If we are choosing to make top-ups via the VC scheme, we can opt to make cash contributions to all three of our CPF accounts – OA, SA and MA – or just to our MA. When doing so, we are limited by the CPF Annual Limit, which is $37,740. In addition, we only receive tax relief for making VC top-ups to our MA, but not if we are making Voluntary Contributions to all three CPF accounts.
When we make RSTU top-ups, we receive a dollar-for-dollar tax relief of up to $7,000 for contributions into our own SA and $7,000 for contributions into our loved ones’ SA. We can make RSTU contributions for any amounts up to the Full Retirement Sum (FRS) for those under 55 and up to the Enhanced Retirement Sum (ERS) for those 55 and above. RSTU contributions go into our Special Account if we are below 55 and into our Retirement Account for those 55 and above.
Apart from making cash top-ups via the RSTU scheme, we can also choose to transfer our OA funds into our SA to earn a higher interest rate.
#7 We Can Invest Our Special Account Balances
Another way we can build our Special Account savings is by investing our SA balances through the CPF Investment Scheme (CPFIS). We can invest both our OA and SA balances if we choose to. Doing so, we are effectively trying to beat the floor interest rate of 4.0% paid on our SA balances (and 2.5% paid on our OA balances). Of course, we can also choose to transfer our OA balances to our SA to earn 1.5% more per annum.

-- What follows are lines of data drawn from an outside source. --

Lemma OnFrameBoundary_detector s st s' : gpu_inv (fst s) ->
  OnFrameBoundary s = Some (st, s') -> m_boundary_detector (fst s') = m_boundary_detector (fst s).
Proof.
  intros Hinv. unfold OnFrameBoundary.
  destruct (if m_valid_frame (fst s) then UpdateFrameMetrics s else Some (GpuOk, s)) as [[ust [t1 g1]]|] eqn:E;
    cbn [mbind option_bind]; [|done]. intros [= <- <-]. cbn.
  destruct (m_valid_frame (fst s)); [by apply UpdateFrameMetrics_detector in E|].
  injection E as _ ->. done.
Qed.

Lemma OnQueuePresent_detector t g st s' : gpu_inv t ->
  OnQueuePresent (t, g) = Some (st, s') -> m_boundary_detector (fst s') = m_boundary_detector t.
Proof.
  intros Hinv. unfold OnQueuePresent. destruct (m_enable t); [|by intros [= <- <-]]. cbn [negb].
  intros E. by apply OnFrameBoundary_detector in E.
Qed.

Lemma submit_collect_detector ss t r t' :
  submit_collect ss t = Some (r, t') -> m_boundary_detector t' = m_boundary_detector t.
Proof.
  assert (forall l t, m_boundary_detector (snd (collect_cmds l t)) = m_boundary_detector t) as Hc.
  { intros l. induction l as [|c l IH]; intros t1; cbn [collect_cmds]; [done|].
    destruct (m_cmds t1 !! c) as [i|]; [|done]. destruct (reusable i); [done|]. by rewrite IH. }
  unfold submit_collect. destruct ss as [ss|]; [|by intros [= <- <-]].
  destruct (head ss) as [first|]; [|done]. cbn [mbind option_bind].
  destruct (pCommandBuffers first); [|by intros [= <- <-]]. revert t.
  induction ss as [|x ss IH]; intros t; cbn [collect_submits]; [by intros [= <- <-]|].
  destruct (array_elements _ _) as [cmds|]; [|done]. cbn [mbind option_bind].
  specialize (Hc cmds t). destruct (collect_cmds cmds t) as [[st|] t1]; [by intros [= <- <-]|].
  intros E. apply IH in E. cbn [snd] in Hc. congruence.
Qed.
(* ===== verification/Memory.v ===== *)
(** * Memory: the captured memory

    Models [MemoryAllocationInfo] and [MemoryManager] of
    [src/dive_core/pm4_capture_data.{h,cpp}]. A block's data pointer is the list
    of its bytes; [m_last_used_block_ptr], which points into the vector of blocks,
    is an index. The build without assertions is modelled ([DIVE_ASSERT] is
    empty then). Giving back the memory of dropped blocks is not modelled. *)

From S2P Require Import Prelude.
From Stdlib Require Import Sorting.Sorted.
From coqutil Require Import Byte.

#[local] Open Scope Z_scope.

(** ** Allocations *)

(** The fields of [MemoryAllocationData] that a lookup reads. *)
Record MemoryAllocationData := mkAllocation {
  m_gpu_virt_addr : Z;
  m_size : Z
}.

Inductive AllocationsType := kInternal | kGlobal.

Record MemoryAllocationInfo := mkAllocationInfo {
  m_internal_allocs : list MemoryAllocationData;
  m_global_allocs : list MemoryAllocationData
}.

Definition new_MemoryAllocationInfo : MemoryAllocationInfo := mkAllocationInfo [] [].

Definition contains_range (va_addr size : Z) (alloc_data : MemoryAllocationData) : bool :=
  (m_gpu_virt_addr alloc_data <=? va_addr) &&
  (wrap 64 (va_addr + size) <=? wrap 64 (m_gpu_virt_addr alloc_data + m_size alloc_data)).

Definition FindInternalAllocation (va_addr size : Z) (i : MemoryAllocationInfo) : option MemoryAllocationData :=
  List.find (contains_range va_addr size) (m_internal_allocs i).

Definition FindGlobalAllocation (va_addr size : Z) (i : MemoryAllocationInfo) : option MemoryAllocationData :=
  List.find (contains_range va_addr size) (m_global_allocs i).

Definition Info_AddMemoryAllocations (type : AllocationsType) (allocations : list MemoryAllocationData)
    (i : MemoryAllocationInfo) : MemoryAllocationInfo :=
  match type with
  | kInternal => mkAllocationInfo allocations (m_global_allocs i)
  | kGlobal => mkAllocationInfo (m_internal_allocs i) allocations
  end.

(** ** Blocks *)

Record MemoryBlock := mkBlock {
  m_va_addr : Z;
  m_submit_index : Z;
  m_data_size : Z;
  m_data_ptr : list byte
}.

Record MemoryManager := mkMemory {
  m_last_used_block_ptr : option nat;
  m_memory_blocks : list MemoryBlock;
  m_memory_allocations : MemoryAllocationInfo;
  m_same_submit_only : bool
}.

Definition new_MemoryManager : MemoryManager := mkMemory None [] new_MemoryAllocationInfo true.

Definition set_last_used p (m : MemoryManager) :=
  mkMemory p (m_memory_blocks m) (m_memory_allocations m) (m_same_submit_only m).
Definition set_blocks bs (m : MemoryManager) :=
  mkMemory (m_last_used_block_ptr m) bs (m_memory_allocations m) (m_same_submit_only m).
Definition set_allocations a (m : MemoryManager) :=
  mkMemory (m_last_used_block_ptr m) (m_memory_blocks m) a (m_same_submit_only m).
Definition set_same_submit_only b (m : MemoryManager) :=
  mkMemory (m_last_used_block_ptr m) (m_memory_blocks m) (m_memory_allocations m) b.

(** [data] is the [MemoryData]: its size and its bytes. *)
Definition AddMemoryBlock (submit_index va_addr : Z) (data : Z * list byte) (m : MemoryManager) : MemoryManager :=
  set_blocks (m_memory_blocks m ++ [mkBlock va_addr submit_index (fst data) (snd data)]) m.

Definition AddMemoryAllocations (type : AllocationsType) (allocations : list MemoryAllocationData)
    (m : MemoryManager) : MemoryManager :=
  set_allocations (Info_AddMemoryAllocations type allocations (m_memory_allocations m)) m.

(** ** Finalize *)

(** [std::stable_sort] with the comparison [lt]. *)
Fixpoint stable_insert {A} (lt : A -> A -> bool) (x : A) (l : list A) : list A :=
  match l with
  | [] => [x]
  | y :: l => if lt y x then y :: stable_insert lt x l else x :: y :: l
  end.

Definition stable_sort {A} (lt : A -> A -> bool) (l : list A) : list A :=
  foldr (stable_insert lt) [] l.

Definition block_lt (same_submit : bool) (lhs rhs : MemoryBlock) : bool :=
  if same_submit then
    if m_submit_index lhs =? m_submit_index rhs then m_va_addr lhs <? m_va_addr rhs
    else m_submit_index lhs <? m_submit_index rhs
  else m_va_addr lhs <? m_va_addr rhs.

(** The loop that drops overwritten blocks. [temp] is [temp_memory_blocks], last
    element first; [None]: [back()] of an empty vector. *)
Fixpoint drop_overwritten (blocks temp : list MemoryBlock) (prev_addr prev_submit prev_size : Z)
  : option (list MemoryBlock) :=
  match blocks with
  | [] => Some (rev temp)
  | memory_block :: blocks =>
      if negb (m_submit_index memory_block =? prev_submit) then
        drop_overwritten blocks (memory_block :: temp) (m_va_addr memory_block)
          (m_submit_index memory_block) (m_data_size memory_block)
      else if wrap 64 (prev_addr + prev_size) <=? m_va_addr memory_block then
        drop_overwritten blocks (memory_block :: temp) (m_va_addr memory_block) prev_submit
          (m_data_size memory_block)
      else
        match temp with
        | [] => None
        | back :: temp' =>
            drop_overwritten blocks
              (if m_data_size back <=? m_data_size memory_block then memory_block :: temp' else temp)
              (m_va_addr memory_block) prev_submit (m_data_size memory_block)
        end
  end.

Definition Finalize (same_submit_copy_only : bool) (m : MemoryManager) : option MemoryManager :=
  let m := set_same_submit_only same_submit_copy_only m in
  let m := set_blocks (stable_sort (block_lt same_submit_copy_only) (m_memory_blocks m)) m in
  if same_submit_copy_only then
    blocks ← drop_overwritten (m_memory_blocks m) [] 0 0 0;
    Some (set_blocks blocks m)
  else Some m.

(** ** Reading *)

Definition block_end (b : MemoryBlock) : Z := wrap 64 (m_va_addr b + m_data_size b).

Definition valid_submit (same_submit : bool) (submit_index : Z) (b : MemoryBlock) : bool :=
  if same_submit then submit_index =? m_submit_index b else true.

(** [memcpy] of [n] bytes from [src_offset] of the block to [dst_offset] of the
    buffer. *)
Definition copy_block (b : MemoryBlock) (src_offset dst_offset n : Z) (buffer : list byte) : list byte :=
  take (Z.to_nat dst_offset) buffer
  ++ take (Z.to_nat n) (drop (Z.to_nat src_offset) (m_data_ptr b))
  ++ drop (Z.to_nat dst_offset + Z.to_nat n) buffer.

(** The search through the blocks, from block [i - 1] down to the first. *)
Fixpoint retrieve_loop (i : nat) (m : MemoryManager) (submit_index va_addr size : Z)
    (amount_copied : Z) (buffer : list byte) : bool * list byte * MemoryManager :=
  match i with
  | O => (false, buffer, m)
  | S i =>
      match m_memory_blocks m !! i with
      | None => (false, buffer, m)
      | Some mem_block =>
          let end_addr := wrap 64 (va_addr + size) in
          let overlaps := (va_addr <? block_end mem_block) && (m_va_addr mem_block <? end_addr) in
          if valid_submit (m_same_submit_only m) submit_index mem_block && overlaps then
            let m := set_last_used (Some i) m in
            let max_start_addr := Z.max va_addr (m_va_addr mem_block) in
            let min_end_addr := Z.min (block_end mem_block) end_addr in
            let size_to_copy := min_end_addr - max_start_addr in
            let buffer := copy_block mem_block (max_start_addr - m_va_addr mem_block)
                            (max_start_addr - va_addr) size_to_copy buffer in
            let amount_copied := amount_copied + size_to_copy in
            if amount_copied =? size then (true, buffer, m)
            else retrieve_loop i m submit_index va_addr size amount_copied buffer
          else retrieve_loop i m submit_index va_addr size amount_copied buffer
      end
  end.

(** [RetrieveMemoryData] into [buffer], which is what the destination holds
    before; its length is the size. *)
Definition RetrieveMemoryData (submit_index va_addr : Z) (buffer : list byte) (m : MemoryManager)
  : bool * list byte * MemoryManager :=
  let size := Z.of_nat (length buffer) in
  let search := retrieve_loop (length (m_memory_blocks m)) m submit_index va_addr size 0 buffer in
  match m_last_used_block_ptr m ≫= fun i => m_memory_blocks m !! i with
  | None => search
  | Some mem_block =>
      let end_addr := wrap 64 (va_addr + size) in
      let encompasses := (m_va_addr mem_block <=? va_addr) && (end_addr <=? block_end mem_block) in
      if valid_submit (m_same_submit_only m) submit_index mem_block && encompasses then
        (true, copy_block mem_block (va_addr - m_va_addr mem_block) 0 size buffer, m)
      else search
  end.

(** [GetMemoryOfUnknownSizeViaCallback] with the callback's state [U]. The
    callback gets the data and its address. *)
Fixpoint memory_callback_loop {U} (blocks : list MemoryBlock) (same_submit : bool)
    (submit_index va_addr cur_addr : Z) (data_callback : list byte -> Z -> U -> bool * U) (u : U) : U :=
  match blocks with
  | [] => u
  | mem_block :: blocks =>
      let continue cur_addr u :=
        memory_callback_loop blocks same_submit submit_index va_addr cur_addr data_callback u in
      if valid_submit same_submit submit_index mem_block then
        if cur_addr =? va_addr then
          if (m_va_addr mem_block <=? va_addr) && (va_addr <? block_end mem_block) then
            let data := drop (Z.to_nat (va_addr - m_va_addr mem_block)) (m_data_ptr mem_block) in
            let '(more, u) := data_callback data va_addr u in
            if more then continue (block_end mem_block) u else u
          else continue cur_addr u
        else if cur_addr =? m_va_addr mem_block then
          let '(more, u) := data_callback (m_data_ptr mem_block) cur_addr u in
          if more then continue (block_end mem_block) u else u
        else u
      else continue cur_addr u
  end.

However, we can only invest anything above $40,000 in our Special Account (and anything above $20,000 in our Ordinary Account). We also need to take a Self-Awareness Questionnaire before we can invest our CPF monies.

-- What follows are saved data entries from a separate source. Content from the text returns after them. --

(** ** Headers

    [Pm4Header] is the 32-bit word; its bit fields are functions. *)
Definition header_type (header : Z) : Z := bits 28 4 header.
Definition type4_count (header : Z) : Z := bits 0 7 header.
Definition type4_count_parity (header : Z) : Z := bits 7 1 header.
Definition type4_offset (header : Z) : Z := bits 8 19 header.
Definition type4_offset_parity (header : Z) : Z := bits 27 1 header.
Definition type7_count (header : Z) : Z := bits 0 15 header.
Definition type7_count_parity (header : Z) : Z := bits 15 1 header.
Definition type7_opcode (header : Z) : Z := bits 16 7 header.
Definition type7_opcode_parity (header : Z) : Z := bits 23 1 header.
Definition type7_zeroes (header : Z) : Z := bits 24 4 header.

Definition CalcParity (val : Z) : Z :=
  let val := Z.lxor val (Z.shiftr val 16) in
  let val := Z.lxor val (Z.shiftr val 8) in
  let val := Z.lxor val (Z.shiftr val 4) in
  let val := Z.land val 0xf in
  Z.land (Z.shiftr (Z.lnot 0x6996) val) 1.

(** The check of a packet in [ExecuteSubmit]. *)
Definition header_ok (header : Z) : bool :=
  if header_type header =? 4 then
    (type4_offset_parity header =? CalcParity (type4_offset header)) &&
    (type4_count_parity header =? CalcParity (type4_count header))
  else if header_type header =? 7 then
    (type7_opcode_parity header =? CalcParity (type7_opcode header)) &&
    (type7_count_parity header =? CalcParity (type7_count header)) &&
    (type7_zeroes header =? 0)
  else true.

(** In dwords; [0] for a type that is none. *)
Definition GetPacketSize (header : Z) : Z :=
  if header_type header =? 2 then 1
  else if header_type header =? 4 then type4_count header + 1
  else if header_type header =? 7 then type7_count header + 1
  else 0.

(** ** The generated packet definitions

    A packet structure is given by its size, the dwords of it that are read, and
    its fields as functions of its bytes. [GetRegInfo] says whether a register is
    known and then whether it has 64 bits. *)
Class AdrenoPm4 := {
  CP_SET_MARKER : Z;
  CP_CONTEXT_REG_BUNCH : Z;
  CP_INDIRECT_BUFFER_PFE : Z;
  CP_INDIRECT_BUFFER_PFD : Z;
  CP_INDIRECT_BUFFER_CHAIN : Z;
  CP_SET_AMBLE : Z;
  CP_SET_DRAW_STATE : Z;
  CP_START_BIN : Z;
  CP_END_BIN : Z;
  CP_FIXED_STRIDE_DRAW_TABLE : Z;
  CP_EXEC_CS : Z;
  CP_EXEC_CS_INDIRECT : Z;
  CP_DRAW_INDX : Z;
  CP_DRAW_INDX_OFFSET : Z;
  CP_DRAW_INDIRECT : Z;
  CP_DRAW_INDX_INDIRECT : Z;
  CP_DRAW_INDIRECT_MULTI : Z;
  CP_DRAW_AUTO : Z;
  RM6_DIRECT_RENDER : Z;
  RM6_BIN_VISIBILITY : Z;
  RM6_BIN_DIRECT : Z;
  RM6_BIN_RENDER_START : Z;
  RM6_BIN_END_OF_DRAWS : Z;
  RM6_BIN_RESOLVE : Z;
  RM6_BIN_RENDER_END : Z;
  sizeof_SET_MARKER : nat;
  SET_MARKER_u32All0 : list byte -> Z;
  sizeof_INDIRECT_BUFFER : nat;
  INDIRECT_BUFFER_IB_BASE : list byte -> Z;
  INDIRECT_BUFFER_IB_SIZE : list byte -> Z;
  sizeof_SET_AMBLE : nat;
  SET_AMBLE_ADDR : list byte -> Z;
  SET_AMBLE_DWORDS : list byte -> Z;
  sizeof_SET_DRAW_STATE : nat;
  sizeof_ARRAY_ELEMENT : Z;
  SET_DRAW_STATE_HEADER_count : list byte -> Z;
  SET_DRAW_STATE_COUNT : nat -> list byte -> Z;
  SET_DRAW_STATE_DISABLE : nat -> list byte -> bool;
  SET_DRAW_STATE_DISABLE_ALL_GROUPS : nat -> list byte -> bool;
  SET_DRAW_STATE_BINNING : nat -> list byte -> bool;
  SET_DRAW_STATE_GMEM : nat -> list byte -> bool;
  SET_DRAW_STATE_SYSMEM : nat -> list byte -> bool;
  SET_DRAW_STATE_ADDR : nat -> list byte -> Z;
  sizeof_START_BIN : nat;
  START_BIN_BIN_COUNT : list byte -> Z;
  START_BIN_PREFIX_ADDR : list byte -> Z;
  START_BIN_PREFIX_DWORDS : list byte -> Z;
  sizeof_FIXED_STRIDE_DRAW_TABLE : nat;
  FIXED_STRIDE_IB_BASE : list byte -> Z;
  FIXED_STRIDE_STRIDE : list byte -> Z;
  FIXED_STRIDE_COUNT : list byte -> Z;
  GetRegInfo : Z -> option bool
}.

Section Opcodes.
Context `{AdrenoPm4}.

(** A type-7 packet with the given opcode. *)
Definition is_packet (header opcode : Z) : bool :=
  (header_type header =? 7) && (type7_opcode header =? opcode).

Definition IsDispatchEventOpcode (opcode : Z) : bool :=
  (opcode =? CP_EXEC_CS_INDIRECT) || (opcode =? CP_EXEC_CS).

Definition IsDrawEventOpcode (opcode : Z) : bool :=
  (opcode =? CP_DRAW_INDX) || (opcode =? CP_DRAW_INDX_OFFSET) || (opcode =? CP_DRAW_INDIRECT) ||
  (opcode =? CP_DRAW_INDX_INDIRECT) || (opcode =? CP_DRAW_INDIRECT_MULTI) || (opcode =? CP_DRAW_AUTO).

Definition IsDrawDispatchEventOpcode (opcode : Z) : bool :=
  IsDrawEventOpcode opcode || IsDispatchEventOpcode opcode.
End Opcodes.

(** ** Memory *)

Class IMemoryManager (M : Type) := {
  memory_RetrieveMemoryData : Z -> Z -> list byte -> M -> bool * list byte * M;
  memory_IsValid : Z -> Z -> Z -> M -> bool
}.

Section Retrieve.
Context {M : Type} `{IMemoryManager M}.

(** [RetrieveMemoryData] of [n] bytes into a zeroed object of [sizeof] bytes; the
    answer is only asserted on. *)
Definition retrieve (sizeof n : nat) (submit_index va_addr : Z) (mem_manager : M) : outcome (list byte * M) :=
  if (sizeof <? n)%nat then OutOfBounds
  else
    let '(_, buffer, mem_manager) :=
      memory_RetrieveMemoryData submit_index va_addr (replicate n Byte.x00) mem_manager in
    Done (buffer ++ replicate (sizeof - n) Byte.x00, mem_manager).

(** A [uint32_t]. *)
Definition retrieve_dword (submit_index va_addr : Z) (mem_manager : M) : Z * M :=
  let '(_, buffer, mem_manager) :=
    memory_RetrieveMemoryData submit_index va_addr (replicate 4 Byte.x00) mem_manager in
  (le_combine buffer, mem_manager).
End Retrieve.

(** *** What clients may rely on

    [mem_at] is the captured byte at an address, for a submit. A retrieval copies
    the captured bytes and leaves the others of the buffer, and [IsValid] says
    that a whole range is captured; neither changes what is captured, whatever the
    address ([retrieve_keeps]). *)
Class MemoryLaws (M : Type) `{IMemoryManager M} := {
  mem_good : M -> Prop;
  mem_at : Z -> Z -> M -> option byte;
  retrieve_law submit va buffer m :
    mem_good m -> 0 <= va -> (0 < length buffer)%nat -> va + Z.of_nat (length buffer) < 2 ^ 64 ->
    exists ok buf m', memory_RetrieveMemoryData submit va buffer m = (ok, buf, m') /\
      length buf = length buffer /\
      (forall k, (k < length buffer)%nat ->
         buf !! k = match mem_at submit (va + Z.of_nat k) m with Some x => Some x | None => buffer !! k end) /\
      mem_good m' /\ (forall s a, mem_at s a m' = mem_at s a m) /\
      (forall s a n, memory_IsValid s a n m' = memory_IsValid s a n m);
  retrieve_keeps submit va buffer m :
    mem_good m -> let m' := (memory_RetrieveMemoryData submit va buffer m).2 in
    mem_good m' /\ (forall s a, mem_at s a m' = mem_at s a m) /\
    (forall s a n, memory_IsValid s a n m' = memory_IsValid s a n m);
  valid_law submit va n m :
    mem_good m -> 0 <= va < 2 ^ 64 ->
    memory_IsValid submit va n m = true <-> forall a, va <= a < va + n -> is_Some (mem_at submit a m)
}.

#[global] Instance MemoryManager_memory : IMemoryManager MemoryManager := {|
  memory_RetrieveMemoryData := RetrieveMemoryData;
  memory_IsValid := IsValid
|}.

#[global] Program Instance MemoryManager_laws : MemoryLaws MemoryManager := {|
  mem_good := memory_ok;
  mem_at := mem_byte
|}.
Next Obligation.
  intros submit va buffer m Hm Hva Hn Hend.
  destruct (RetrieveMemoryData_spec m submit va buffer Hm Hva Hn Hend) as (ok & buf & p & E & Hl & _ & Hk).
  exists ok, buf, (set_last_used p m). split; [done|]. split; [done|]. split; [done|].
  split; [by destruct Hm|done].
Qed.
Next Obligation.
  intros submit va buffer m Hm. cbn [memory_RetrieveMemoryData MemoryManager_memory]. destruct (RetrieveMemoryData_keeps m submit va buffer) as (ok & buf & p & ->).
  split; [by destruct Hm|done].
Qed.
Next Obligation. intros submit va n m Hm Hva. by apply IsValid_spec. Qed.

Section Views.
Context {M : Type} `{MemoryLaws M}.

(** [m'] holds the same captured bytes as [m]. *)
Definition same_view (m m' : M) : Prop :=
  mem_good m' /\ (forall s a, mem_at s a m' = mem_at s a m) /\
  (forall s a n, memory_IsValid s a n m' = memory_IsValid s a n m).

Lemma retrieve_view submit va buffer m ok buf m' :
  mem_good m -> memory_RetrieveMemoryData submit va buffer m = (ok, buf, m') -> same_view m m'.
Proof. intros Hm E. pose proof (retrieve_keeps submit va buffer m Hm) as Hk. by rewrite E in Hk. Qed.

Lemma same_view_refl m : mem_good m -> same_view m m.
Proof. by split. Qed.

Lemma same_view_trans m1 m2 m3 : same_view m1 m2 -> same_view m2 m3 -> same_view m1 m3.
Proof.
  intros (_ & E1 & V1) (G & E2 & V2). split; [done|]. split; intros; [by rewrite E2|by rewrite V2].
Qed.

(** The [n] bytes at an address, with a zero for each that is not captured. *)
Definition bytes_from (submit va : Z) (n : nat) (m : M) : list byte :=
  (fun k => default Byte.x00 (mem_at submit (va + Z.of_nat k) m)) <$> seq 0 n.

Definition dword_at (submit va : Z) (m : M) : Z := le_combine (bytes_from submit va 4 m).

Lemma bytes_from_view submit va n m m' : same_view m m' -> bytes_from submit va n m' = bytes_from submit va n m.
Proof. intros (_ & E & _). apply list_fmap_ext. intros k j _. by rewrite E. Qed.

Lemma dword_at_view submit va m m' : same_view m m' -> dword_at submit va m' = dword_at submit va m.
Proof. intros Hv. unfold dword_at. by rewrite (bytes_from_view _ _ _ m m'). Qed.

Lemma retrieve_zeroed submit va n m :
  mem_good m -> 0 <= va -> (0 < n)%nat -> va + Z.of_nat n < 2 ^ 64 ->
  exists ok m', memory_RetrieveMemoryData submit va (replicate n Byte.x00) m = (ok, bytes_from submit va n m, m') /\
    same_view m m'.
Proof.
  intros Hm Hva Hn Hend.
  destruct (retrieve_law submit va (replicate n Byte.x00) m) as (ok & buf & m' & E & Hl & Hk & Hv);
    rewrite ?length_replicate; try done.
  rewrite length_replicate in Hl. rewrite length_replicate in Hk.
  exists ok, m'. split; [|done]. rewrite E. do 2 f_equal.
  apply list_eq_same_length with n; [by unfold bytes_from; rewrite length_fmap, length_seq|done|].
  intros k x y Hlt Hx Hy. rewrite Hk in Hx by done. unfold bytes_from in Hy.
  rewrite list_lookup_fmap, lookup_seq_lt in Hy by done. cbn in Hy. injection Hy as <-.
  destruct (mem_at submit (va + Z.of_nat k) m) as [z|]; cbn; [congruence|].
  rewrite lookup_replicate_2 in Hx by done. congruence.
Qed.

Lemma retrieve_spec submit va sizeof n m :
  mem_good m -> 0 <= va -> (0 < n <= sizeof)%nat -> va + Z.of_nat n < 2 ^ 64 ->
  exists m', retrieve sizeof n submit va m
    = Done (bytes_from submit va n m ++ replicate (sizeof - n) Byte.x00, m') /\ same_view m m'.
Proof.
  intros Hm Hva Hn Hend. destruct (retrieve_zeroed submit va n m) as (ok & m' & E & Hv); [done|done|lia|done|].
  exists m'. unfold retrieve. rewrite E. rewrite (proj2 (Nat.ltb_ge sizeof n)) by lia. by split.
Qed.

Lemma retrieve_dword_spec submit va m :
  mem_good m -> 0 <= va -> va + 4 < 2 ^ 64 ->
  exists m', retrieve_dword submit va m = (dword_at submit va m, m') /\ same_view m m'.
Proof.
  intros Hm Hva Hend. destruct (retrieve_zeroed submit va 4 m) as (ok & m' & E & Hv); [done|done|lia|done|].
  exists m'. unfold retrieve_dword. rewrite E. by split.
Qed.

The investments we can invest in for our Ordinary Account and Special Account is not the same. The list of available investments for our Special Account is more limited. Just as an example, you cannot utilise your Special Account funds to invest in shares or gold but you can do so with your Ordinary Account funds. With your Special Account funds, you can generally invest in unit trusts, investment-linked plans (ILP), Annuities, endowment plans and others.
To safeguard people who are investing our CPF funds, the government has mandated a removal of sales charges for new purchases and a reduction of wrap fees for both new and existing investments. For the full list of products you can invest in, you can head to the CPF website.

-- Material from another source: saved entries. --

Lemma reg_bunch_writes fuel submit va count j t mem :
  mem_good mem -> 0 <= va -> 0 <= count < 2 ^ 15 -> va + 24 + 4 * count < 2 ^ 64 -> 0 <= j ->
  count - 2 * j <= Z.of_nat fuel ->
  let n := bunch_pairs fuel submit va mem count j in
  writes (bunch_pair submit va mem <$> seqZ j (n - j)) t mem
    (reg_bunch_loop fuel submit va count (2 * j) t mem).
Proof.
  intros Hm Hva Hc Hend. revert j t mem Hm.
  assert (forall j t mem, mem_good mem ->
    writes (bunch_pair submit va mem <$> seqZ j (j - j)) t mem (Done (t, mem))) as Hdone.
  { intros j t mem Hm. rewrite Z.sub_diag. exists mem. split; [done|by apply same_view_refl]. }
  induction fuel as [|fuel IH]; intros j t mem Hm Hj Hf; cbn [reg_bunch_loop bunch_pairs];
    destruct (Z.ltb_spec (2 * j) count) as [Hlt|Hge]; try lia; try by apply Hdone.
  destruct (retrieve_bunch submit va j mem) as (mem1 & -> & Hv1); [done|done|lia|lia|].
  cbn [mbind outcome_bind].
  replace (2 * j + 2) with (2 * (j + 1)) by lia.
  set (n := bunch_pairs fuel _ _ _ _ _). set (two := joined submit va mem j) in n.
  assert (j + 1 <= n) as Hn by (pose proof (bunch_pairs_bounds fuel submit va mem count (j + if two then 2 else 1));
    destruct two; cbv zeta in *; lia).
  rewrite seqZ_cons, fmap_cons by lia. destruct (bunch_pair submit va mem j) as [o v] eqn:Ep. cbn [fst snd].
  replace (Z.pred (n - j)) with (n - (j + 1)) by lia. change (Z.succ j) with (j + 1).
  apply (writes_cons o v _ _ _ mem1); [done|]. intros t1 _.
  assert (forall j' t0 mem0, same_view mem mem0 -> n = bunch_pairs fuel submit va mem count j' -> 0 <= j' ->
    count - 2 * j' <= Z.of_nat fuel ->
    writes (bunch_pair submit va mem <$> seqZ j' (n - j')) t0 mem0 (reg_bunch_loop fuel submit va count (2 * j') t0 mem0))
    as Hrec.
  { intros j' t0 mem0 Hv0 -> Hj' Hf'. rewrite <- (bunch_pairs_view fuel submit va mem mem0) by done.
    rewrite (list_fmap_ext _ (bunch_pair submit va mem0)) by (intros; by rewrite (bunch_pair_view _ _ mem mem0)).
    apply IH; [by destruct Hv0|done|done]. }
  assert (two = is_64_bit o && (fst (bunch_pair submit va mem (j + 1)) =? wrap 32 (o + 1))) as Et
    by (unfold two, joined; by rewrite Ep).
  clearbody two. subst two.
  destruct (is_64_bit o); [|apply Hrec; [done|done|lia|lia]].
  assert (mem_good mem1) as Hm1 by (by destruct Hv1).
  destruct (retrieve_bunch submit va (j + 1) mem1) as (mem2 & -> & Hv2); [done|done|lia|lia|].
  rewrite (bunch_pair_view _ _ mem mem1) by done. cbn [mbind outcome_bind andb] in *.
  destruct (bunch_pair submit va mem (j + 1)) as [o' v'] eqn:Ep'. cbn [fst snd] in *.
  assert (same_view mem mem2) as Hv by (by eapply same_view_trans).
  destruct (o' =? wrap 32 (o + 1)).
  - assert (j + 2 <= n) as Hn2
      by (pose proof (bunch_pairs_bounds fuel submit va mem count (j + 2)); cbv zeta in *; lia).
    rewrite seqZ_cons, fmap_cons, Ep' by lia. replace (2 * (j + 1) + 2) with (2 * (j + 2)) by lia.
    replace (Z.pred (n - (j + 1))) with (n - (j + 2)) by lia. replace (Z.succ (j + 1)) with (j + 2) by lia.
    apply (writes_cons o' v' _ _ _ mem2); [done|]. intros t2 _. apply Hrec; [done|done|lia|lia].
  - unfold writes. pose proof (Hrec (j + 1) t1 mem2 Hv eq_refl) as Hw. unfold writes in Hw.
    destruct (SetRegs _ t1); [|by apply Hw; lia|by apply Hw; lia].
    destruct Hw as (mem' & -> & Hv'); [lia|lia|]. exists mem'. split; [done|]. by eapply same_view_trans.
Qed.
End Bunch.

#8 There Is A Maximum Cap We Can Top-Up To Our Special Account (And It Is Earmarked For Our Retirement Account)
In general, we can only top-up our Special Account up to the Full Retirement Sum (FRS). As mentioned, the current FRS is $186,000. However, even after hitting our FRS, we can continue to see our Special Account grow from our salary contributions.
When we turn 55, up to the Full Retirement Sum (FRS) will automatically flow into our Retirement Account. Funds in our Special Account will be the first that is drained out. This is because our Special Account has always been meant for our long-term retirement needs. If we have insufficient SA balances, then funds from our Ordinary Account will be drained next.
This priority (without choice) has also led to the rising popularity of CPF shielding hacks to limit the amount drained into our Retirement Account by temporarily investing or SA and OA.
We can also choose to contribute up to the Enhanced Retirement Sum (ERS) to our Retirement Account. The ERS is currently $279,000, or 1.5x the FRS.
#9 If You Continue To Work After 55, You Can Continue To Grow Your Special Account
Even though our Retirement Account is created after 55, it does not attract any contributions from our salary contributions. If we continue to work after 55, our CPF contributions will continue to flow into our OA, SA and MA.
Any balances in our SA is not automatically rolled-over into our Retirement Account – which will be contributed to the CPF LIFE scheme.